(* ===== verification/Prelude.v ===== *)
(** * GuestKit: a verification development

    GuestKit reads virtual-machine disk images, judges whether a guest will boot and
    whether it can be migrated to another hypervisor, plans and applies repairs, and
    issues signed documents that gate the cutover; a fleet layer orders many guests,
    a worker daemon runs such operations as jobs, an agent in each guest serves
    requests, and a control plane decides who may ask for them.  This library models the
    parts of the Rust sources that decide these things, as executable Rocq functions,
    and proves what the decisions mean.

    ** The parts and how they interact

    An image is opened by the disk reader; partition tables and file systems are
    found in its bytes.  Collectors (input/output, not modelled) turn a guest into an
    evidence snapshot, which the boot engine scores and the migration assessment
    checks, the latter on top of the boot engine's report.  The repair planner makes a
    fix plan from an assessment; the plan is sorted by its dependencies and run by the
    live executor, which snapshots, validates and rolls back, applied to an image that is
    not running, or exported as a script.  The passport bundles
    boot report, assessment and plan digest into a document, signs it, and verifies
    it; the gate and the hand-off decide on the document.  The wave planner and the
    fleet analyzer order and group many guests.  The agent protocol frames messages
    between host and guest; the agent in the guest authorizes a request, checks its age,
    nonce and idempotency key, and only then acts.  Behind it are the operations of the
    agent: its files, its own update, the freeze around a cutover or a snapshot, the
    readiness tokens, the baselines of migration and of tampering, and the helper that
    runs as root.  The control plane authenticates users, holds actions back until they
    are approved and asks the agents.  The worker executes job documents that a transport
    brings it.

    ** Files (paths from the root of the repository)

    - [Prelude]: outcomes of Rust code (value, error, panic), the overflow-checking
      build profile, sorting ([slice::sort_by] panics where the comparison is no total
      order), tactics and the lemmas on lists and maps all files share.
    - [RustStr], [Words]: [str] methods and formatting, the class [Platform]; the words and
      lines of ASCII texts.
    - [F64], [F64Int]: binary64 arithmetic and bounds on rounded results.
    - [Evidence]: src/evidence/snapshot.rs.
    - [BootChecks], [BootEngine], [BootScore]: src/boot/; the fourteen checks, the
      engine, and the theorems on the score.
    - [DiskReader], [Partition], [Filesystem]: src/disk/reader.rs, partition.rs and
      filesystem.rs, with src/core/error.rs.
    - [Frame]: crates/guestkit-agent-protocol/src/frame.rs and error.rs.
    - [Migration], [Assessment]: src/migration/readiness.rs, checks.rs, score.rs and
      src/cli/migrate/plan.rs; definitions, then theorems.
    - [Kahn], [Waves], [WaveProps], [Fleet]: the Kahn step and its invariant, and
      src/fleet/.
    - [FixPlan]: src/cli/plan/types.rs and topo_sort.rs.
    - [Repair], [RepairProps]: src/migration/repair.rs.
    - [LiveExec], [LiveProps]: src/cli/plan/executor_live.rs; the manifest is the file
      manifest.json among the backups.
    - [Passport], [PassportProps]: src/assurance/passport.rs and what it calls of
      mod.rs and copilot.rs.
    - [Gate], [GateProps]: src/cli/gate.rs, sbom_diff.rs, validate/rego.rs,
      src/assurance/handoff.rs and the commands that compose them.
    - [JobSpec]: crates/guestkit-job-spec/, the builder as chains of its calls.
    - [AgentRpc], [AgentPolicy], [AgentHandler], [AgentProps]: the methods of the in-guest
      agent (crates/guestkit-agent-protocol/src/rpc.rs, capabilities.rs), its policy
      (src/agent/policy.rs) and the choke point every request passes
      (src/agent/handler.rs, state.rs, audit.rs).
    - [Worker], [WorkerProps]: the state machine, registry, result writer, executor and
      loop of crates/guestkit-worker/src/.
    - [Transport], [TransportProps]: crates/guestkit-worker/src/transport/; the trait as
      the class [JobTransport], what it promises as [TransportSpec], three instances.
    - [Updater], [UpdaterProps]: src/agent/updater.rs.
    - [Fstab], [FstabProps]: the device inventory and the rewriting of mount tables
      (src/guestfs/device_inventory.rs, fstab.rs and fstab_rewriter.rs).
    - [Baseline], [BaselineProps]: src/migration/baseline.rs, the drift of a guest.
    - [Readiness]: the readiness tokens of src/migration/workflow.rs.
    - [Cutover], [CutoverProps], [Snapshot]: the freeze around a cutover
      (workflow.rs) and around a snapshot (src/agent/snapshot/mod.rs), with their
      watchdogs, as step functions over sequences of calls, timer firings and crashes; the
      freezes and thaws of the host, of the agent's requests and of snapshots are events of
      the cutover's runs.
    - [FileOps], [FileOpsProps]: src/agent/file_ops.rs over a tree with symbolic links.
    - [Integrity], [IntegrityProps]: src/agent/integrity.rs and inventory_cache.rs.
    - [Executor], [ExecutorProps]: src/agent/executor.rs and executor_ipc.rs, the executor
      on both sides of the helper's socket.
    - [AgentOps], [AgentOpsProps]: src/agent/storage_ops.rs, customization.rs, users.rs.
    - [Qga], [QgaProps]: src/agent/qga.rs and exec.rs, the entry of src/agent/handler.rs
      that chooses between them and the handler, and the turns of a channel (daemon.rs),
      which end with a panic or a failed write.
    - [GuestFs], [GuestFsProps]: files of a mounted guest by their guest paths
      (src/guestfs/file_ops.rs, utils.rs, metadata.rs, security_utils.rs).
    - [Serial], [SerialProps]: src/cli/plan/serial_console.rs.
    - [Offline], [OfflineProps]: src/cli/plan/apply.rs and firstboot_stage.rs, a plan on an
      image that is not running.
    - [Export], [ExportProps]: src/cli/plan/export.rs.
    - [Validate], [ValidateProps]: policy files, benchmarks and cloud profiles
      (src/cli/validate/) and the validate command of src/cli/commands/tools.rs.
    - [Generator], [GeneratorProps]: the security profile
      (src/cli/profiles/), the plans made of its findings (src/cli/plan/generator.rs) and the
      operations that install the agent (src/agent/inject.rs).
    - [Sam], [SamProps]: UTF-8 and UTF-16 texts, the password hashes of Windows accounts and the reader of
      registry hives (src/guestfs/sam_aes.rs).
    - [Hive], [HiveProps]: writing hives through libhivex and the password reset
      (src/guestfs/hivex_ffi.rs, sam_password.rs, and the reset of
      src/cli/commands/security.rs).
    - [LvmClone], [LvmCloneProps]: cloning logical volumes (src/guestfs/lvm_clone.rs), on the
      host and in a container, over the log of the programs that were run and of the files
      that were written.
    - [ControlAuth], [ControlAuthProps], [Saml]: crates/zyvor-api/src/auth/,
      config.rs, and the route table and settings of routes/.
    - [GuestActions], [GuestActionsProps]: the guest-action policy, queue and approval of
      crates/zyvor-api/src/; every command to Redis can fail, before or after it was
      carried out.

    ** Modelling conventions

    A struct is a record, an enum an inductive type, a function a Rocq function with
    the source's name (a short prefix keeps the fields of different structs apart).
    [Result] is [outcome], in which a panic is not an error.  Integers are [Z] with
    their width written out where it matters; arithmetic that can overflow takes the
    build profile [oc] (overflow checks: panic, otherwise wrap around), and theorems
    hold for both profiles unless they say so.  [f64] is the Standard Library's bit-level
    specification, so rounding is part of every score theorem.  A [HashMap] is a
    [gmap], and where the source iterates over one the order is an argument [iter]
    constrained only to list every entry once.  Files are a state that a monad passes
    on ([LiveExec.world], [Worker.wstate]); which calls fail is the environment's choice.

    Code outside the repository is an argument or a class: [Platform] (Unicode tables,
    JSON values), [System] (files, commands, SHA-256), [RepairHost] (directories, number
    formatting), the classes of [Passport] and [Gate] (serde, hex, Ed25519, clock texts,
    opa, network), [AgentEnv] (clocks, policy files, the operations behind the dispatch),
    [WorkerEnv] and [OperationHandler] (clock, file errors, handlers), [FileCrates],
    [IntegrityCrates] and [exec_crates] (base64, digests, JSON texts), [ExecEnv] (what
    commands and the bus answer), [OpsEnv], [QgaEnv], [GuestIo], [GuestChroot] and
    [OfflineEnv] (programs, failing system calls, opening an image), [ExportText],
    [ValidateEnv], [GenText], [SamCrates], [Hivex], [LvmEnv], [JwtCrate] and [ActionJson] with their laws.
    Where a theorem relies on one (a signature that verifies, a file system that keeps
    what was written) the hypothesis says so, and its witness instantiates it.

    Fuel: the two Kahn loops run with one more unit than there are nodes, and running
    out is [Panic]; [topological_sort_order] and [wave_plan_partition] show that no run
    panics, so it is enough.  The exact-read loop has one unit per missing byte, since
    a read returns at least one, and [read_line] one per byte of the stream.  Nested key
    lists of a hive are read with the depth of the stack as an argument; a deeper stack
    gives what a shallower one gave ([deeper_stack]), and [key_list_cycle] shows the hives
    for which no depth is enough.

    ** What the theorems show

    - Boot engine: the score is a number in 0..100 and tells blocked from bootable
      guests, findings are exactly the failed checks, and repairing never lowers it.
    - Disk: exact reads refine the bytes of the image, MBR layouts round-trip, a GPT
      written after the UEFI specification decodes to what was written, accepted partitions are well formed, and detection reports
      the first signature present.
    - Frames and lines round-trip, and nothing else is accepted.
    - Assessment: Linux and Windows guests are Blocked exactly under the stated
      conditions on the evidence, check ids are distinct, scores are whole numbers in
      0..100.
    - Planning: waves and fix plans respect dependencies, place everything that is not
      on or behind a cycle, and terminate; repair plans contain no risky operation
      without undo information and are sorted completely.
    - Fleet: clusters, snowflakes and quarantine are exact.
    - Live runs: every operation is accounted for, a dry run changes nothing, and a
      failed run is rolled back, within the stated limits ([backup_is_manifest] is what
      happens outside of one of them).
    - Plans on images and as scripts: validation accepts exactly the plans whose
      dependencies can be ordered, a valid plan is accounted for completely, restoring the
      backup restores the image; every boot loader file keeps its lines with the console
      added; quoted values of an exported script are the words they were.
    - Policies and generated plans: a report holds exactly the rules of the policy with
      their verdicts, a strict cloud profile implies a guest that boots; every plan
      generated from a profile validates, also with the agent's operations added, and finding texts that no rule knows become the
      commands of the plan.
    - Windows accounts: RC4, the hash formats and the account value round-trip; a password
      hash written to a SAM is the one read back; registry values read back as they were
      encoded; a failed reset leaves the guest as it was, unless the copy back fails.
    - Cloned volumes: no program of a run is given the source volume to write, and a file
      that is written is another one unless a link of the clone leads to it; a dry run only
      asks, a snapshot that was taken is removed again, and a clone that is reported was
      unmounted first; what is deleted when it was not.
    - Guest files: reads and writes stay below the mount point, except through links that
      lead nowhere yet.
    - Passport and gate: an accepted passport, and an image let through the gate,
      describe a guest without blockers; generated keys sign passports that verify;
      what an accepted signature means; hand-off and verifier agree; a build without
      signatures does not enforce them.
    - Agent: an operation is reached only through every check, a nonce is not accepted
      twice inside the replay window, a key is answered once, the window is the last
      accepted nonces, and the advertised methods are the dispatched ones.
    - Worker: which chains of builder calls yield a job document and what it holds, one successful run per idempotency key, one report
      and one answer per job, the job life cycle, the gauge of active jobs; the worker on
      any transport that keeps the promise refines the loop over the jobs it fetched, and over
      a watched directory it sorts every file by the outcome of its job.
    - Update and mount tables: an update needs the pinned signature and digest; a
      rewritten table names the same devices, round-trips, and is stable.
    - Cutover and snapshots: the freeze of a cutover is bounded by its watchdog, other
      freezes are not, an agent that dies
      between requests of a cutover ends the freeze when it starts again, and which
      interleavings leave a guest frozen.
    - Agent operations: files are served and written below the allowed paths only, whole
      or not at all; tampering is reported exactly as far as the scans reach; the helper
      does only what its policy and its checks permit, and what its verdicts mean; frames
      of the guest agent interface pass no policy, and its programs are answered for as they
      ended, whatever frames follow.
    - Control plane: every handler but the public ones is behind a token, when a token is
      accepted and revoked, what a signed SAML response does not fix, actions run once
      when decisions do not overlap and no record of a decision is lost, and what holds an
      action back.

    Lemmas and examples outside these groups record single behaviours the code has and
    its comments do not promise (lost backups, overflowing table entries, truncated
    frame lengths, result paths that leave their directory, and so on).

    ** Limits of the models

    The trees of [FileOps] and [GuestFs] hold files, directories and symbolic links; device
    nodes, through which a write would reach a device, are not in them.  [seek_start] refuses
    offsets past [i64::MAX] only, not those past the end of a block device.  The reader of a
    SAM in [HiveProps] ([stored_nt_hash]) is a specification: the sources decrypt a hash in
    their tests only.

    ** Not modelled

    The other guestfs operations that drive system tools (mounts, volumes, inspection; volumes
    inside disk images), device
    attachment, collectors, report exporters and storage back ends; the command line,
    shell and terminal interfaces; the start-up of the agent's daemon and the operations
    that only query the system; the OIDC exchange and the handlers of the control plane
    over its database and Kubernetes; the AI assistant, eBPF programs and Python bindings;
    the worker's handlers and metrics; plan previews and package staging; the profiles other than
    security; Windows branches of the agent and of the live executor; log output and progress reporting throughout. *)

From stdpp Require Import base gmap strings list sorting.
From Stdlib Require Import ZArith Lia Sorted.

Declare Scope guestkit_scope.
Delimit Scope guestkit_scope with gk.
· · · ·
- _AIM OF THE TASK_: The listing above holds a line with "without undo information" and a line with "dependencies can be". Print the stretch from the first through the second, exactly and alone.

- _EXERCISE ANSWER_:
      without undo information and are sorted completely.
    - Fleet: clusters, snowflakes and quarantine are exact.
    - Live runs: every operation is accounted for, a dry run changes nothing, and a
      failed run is rolled back, within the stated limits ([backup_is_manifest] is what
      happens outside of one of them).
    - Plans on images and as scripts: validation accepts exactly the plans whose
      dependencies can be ordered, a valid plan is accounted for completely, restoring the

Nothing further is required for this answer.